* SUPPLIED RECORDS:
(** [cachePurge] deletes exactly the entries whose key starts with the
    prefix: reading such a key afterwards gives [undefined], reading any
    other key gives what it gave before. *)
Theorem cachePurge_prefix (prefix : string) (db : gmap string V) :
  exists cache',
    cachePurge prefix (Some db) = Return cache' /\
    forall key reviver,
      cacheGet key reviver cache'
      = if String.prefix prefix key then Return None
        else cacheGet key reviver (Some db).
Proof.
  eexists. split; [done|]. intros key reviver. unfold cacheGet. simpl.
  rewrite cachePurge_fold.
  destruct (String.prefix prefix key) eqn:Hp.
  - rewrite andb_true_r. case_bool_decide as Hin; [done|].
    assert (db !! key = None) as ->; [|done].
    apply eq_None_not_Some. intros [v Hv]. apply Hin.
    unfold networkCache_keys. apply list_elem_of_fmap. exists (key, v).
    split; [done|]. by apply elem_of_map_to_list.
  - by rewrite andb_false_r.
Qed.

End NetworkCacheFacts.

Lemma cacheSet_cacheGet_witness :
  exists cache',
    cacheSet "node.5.isListening" (Some 7) (Some (fun v => Return (Some (v + 1))))
             (Some ∅)
    = Return cache' /\
    cacheGet "node.5.isListening" (Some (fun s => Return (Some (s - 1)))) cache'
    = Return (Some 7) /\
    forall other r,
      other <> "node.5.isListening" ->
      cacheGet other r cache' = cacheGet other r (Some ∅).
Proof.
  apply (cacheSet_cacheGet Z "node.5.isListening" 7 8
           (fun v => Return (Some (v + 1))) (fun s => Return (Some (s - 1))) ∅).
  - reflexivity.
  - reflexivity.
Defined.

Lemma cacheSet_undefined_deletes_witness :
  exists cache',
    cacheSet "node.5.isListening" (Some 7) (Some (fun _ => Return None))
             (Some {[ "node.5.isListening" := 1 ]})
    = Return cache' /\
    (forall reviver, cacheGet "node.5.isListening" reviver cache' = Return None) /\
    forall other r,
      other <> "node.5.isListening" ->
      cacheGet other r cache'
      = cacheGet other r (Some {[ "node.5.isListening" := 1 ]}).
Proof.
  apply (cacheSet_undefined_deletes Z "node.5.isListening" (Some 7)
           (Some (fun _ => Return None)) {[ "node.5.isListening" := 1 ]}).
  reflexivity.
Defined.

(** ** Command class versions *)

Section CCVersionFacts.

Variable Endpoint : Type.
Variable node_getEndpoint : ZWaveNode -> Z -> option Endpoint.
Variable endpoint_getCCVersion : Endpoint -> CommandClasses.t -> Z.
Variable node_getCCVersion : ZWaveNode -> CommandClasses.t -> Z.
Variable getImplementedVersion : CommandClasses.t -> JSNumber.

* WHAT IS NEEDED: Exactly as written, repeat the lines from the start of the listing through the line containing "apply (cacheSet_undefined_deletes Z", both included.

* RESPONSE TO THE EXERCISE:
(** [cachePurge] deletes exactly the entries whose key starts with the
    prefix: reading such a key afterwards gives [undefined], reading any
    other key gives what it gave before. *)
Theorem cachePurge_prefix (prefix : string) (db : gmap string V) :
  exists cache',
    cachePurge prefix (Some db) = Return cache' /\
    forall key reviver,
      cacheGet key reviver cache'
      = if String.prefix prefix key then Return None
        else cacheGet key reviver (Some db).
Proof.
  eexists. split; [done|]. intros key reviver. unfold cacheGet. simpl.
  rewrite cachePurge_fold.
  destruct (String.prefix prefix key) eqn:Hp.
  - rewrite andb_true_r. case_bool_decide as Hin; [done|].
    assert (db !! key = None) as ->; [|done].
    apply eq_None_not_Some. intros [v Hv]. apply Hin.
    unfold networkCache_keys. apply list_elem_of_fmap. exists (key, v).
    split; [done|]. by apply elem_of_map_to_list.
  - by rewrite andb_false_r.
Qed.

End NetworkCacheFacts.

Lemma cacheSet_cacheGet_witness :
  exists cache',
    cacheSet "node.5.isListening" (Some 7) (Some (fun v => Return (Some (v + 1))))
             (Some ∅)
    = Return cache' /\
    cacheGet "node.5.isListening" (Some (fun s => Return (Some (s - 1)))) cache'
    = Return (Some 7) /\
    forall other r,
      other <> "node.5.isListening" ->
      cacheGet other r cache' = cacheGet other r (Some ∅).
Proof.
  apply (cacheSet_cacheGet Z "node.5.isListening" 7 8
           (fun v => Return (Some (v + 1))) (fun s => Return (Some (s - 1))) ∅).
  - reflexivity.
  - reflexivity.
Defined.

Lemma cacheSet_undefined_deletes_witness :
  exists cache',
    cacheSet "node.5.isListening" (Some 7) (Some (fun _ => Return None))
             (Some {[ "node.5.isListening" := 1 ]})
    = Return cache' /\
    (forall reviver, cacheGet "node.5.isListening" reviver cache' = Return None) /\
    forall other r,
      other <> "node.5.isListening" ->
      cacheGet other r cache'
      = cacheGet other r (Some {[ "node.5.isListening" := 1 ]}).
Proof.
  apply (cacheSet_undefined_deletes Z "node.5.isListening" (Some 7)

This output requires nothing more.